SENİNLE DEĞİL GEÇMİŞİMLE KONUŞUYORUM
YAYINLAMA:
| GÜNCELLEME:
İletişimde Zaman Yolculuğu
Hiç karşındaki kişiye bir şey anlatırken aslında seni tam olarak dinlemediğini hissettin mi? Ya da tam tersine, biri sana bir şey söylerken senin aklın çoktan geçmiş bir tartışmaya ya da çocukluk anısına gitmiş olabilir mi?
İşte tam da burada başlıyor iletişimdeki en büyük yanılgımız: Çoğu zaman konuşurken anda değiliz. Geçmişten taşıdığımız duygusal yükler, korkular, kırgınlıklar ve yargılarla iletişim kuruyoruz. Yani bir anlamda, karşımızdakiyle değil, kendi geçmişimizle konuşuyoruz.
Bir kelime, bir bakış ya da küçücük bir tavır bile bazen geçmişte yaşadığımız bir olayı tetikleyebiliyor. Böyle olunca da, aslında karşımızdaki insanı değil, kendi zihnimizin yansımasını görüyoruz. Oysa iletişim dediğimiz şey, iki kişinin “şimdi”de buluşması değil mi?

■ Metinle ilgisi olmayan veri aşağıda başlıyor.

(* ===== verification/Plugin.v ===== *)
(** * Plugin: life cycle of the plugin (src/plugin.go, internal.go, workers_manager.go)

    The plugin object with its mutex, pools, Temporal workers and client; creating
    them ([initPool]), replacing them ([Reset], [ResetAP]), the loop of [Serve] that
    reacts to stopped worker processes, and [Stop].  The RoadRunner server, the event
    bus, processes, the Temporal client and the SDK's workers are a parameter: what
    the plugin asks of them, in order, is a transition of [Ext]. *)
From S2P Require Import Prelude Api Doubles GoM Protocol Codec Exchange Config Telemetry Workers.
From stdpp Require Import base gmap list strings pretty.
From Stdlib Require Import ZArith Lia.

Local Open Scope string_scope.
Local Open Scope list_scope.

Definition pluginName := "temporal".
Definition clientNameHeaderName := "client-name".
Definition clientNameHeaderValue := "temporal-php-2".
Definition clientVersionHeaderName := "client-version".
Definition clientBaselineVersion := "2.5.0".

(** What [initTemporalClient] passes to [tclient.Dial]. *)
Record dial_options `{Api} `{!Files} {M : Type} := mkDialOptions {
  do_HostPort : string;
  do_MetricsHandler : option M;
  do_Namespace : string;
  do_TLS : option tls_Config;
  do_phpSdkVersion : string;
}.
Arguments dial_options {_ _} M.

Beynimiz her olayı kendi filtresinden kaydediyor; özellikle de duygusal olayları. Bu kayıtlar eğer şifalanmazsa, aynı sahneyi tekrar tekrar yaşamak kaçınılmaz oluyor. Mesela çocukken ihmal edilmiş biri, yetişkinliğinde her “geç kalmayı” terk edilmek gibi algılayabiliyor.
İşin ilginç yanı, korkularımızın yüzde 99’u aslında hiç gerçekleşmiyor! Buna rağmen, sadece yüzde 1 ihtimal için hem kendimize hem de sevdiklerimize duvarlar örüyoruz. Sonra da “Neden kimse beni anlamıyor?” diye dertleniyoruz.
Peki ne yapmalı?
Öncelikle, o eski yankılardan özgürleşmemiz gerekiyor. Geçmişin sesini kısmadan, bugünün melodisini duymak zor. Bu süreçte de doğru yöntemleri uygulamak ve yol gösterici bir rehberle ilerlemek gerçekten hayat değiştirici olabilir.
Sonuç mu?
Daha kalpten, daha gerçek, daha neşeli bir iletişim.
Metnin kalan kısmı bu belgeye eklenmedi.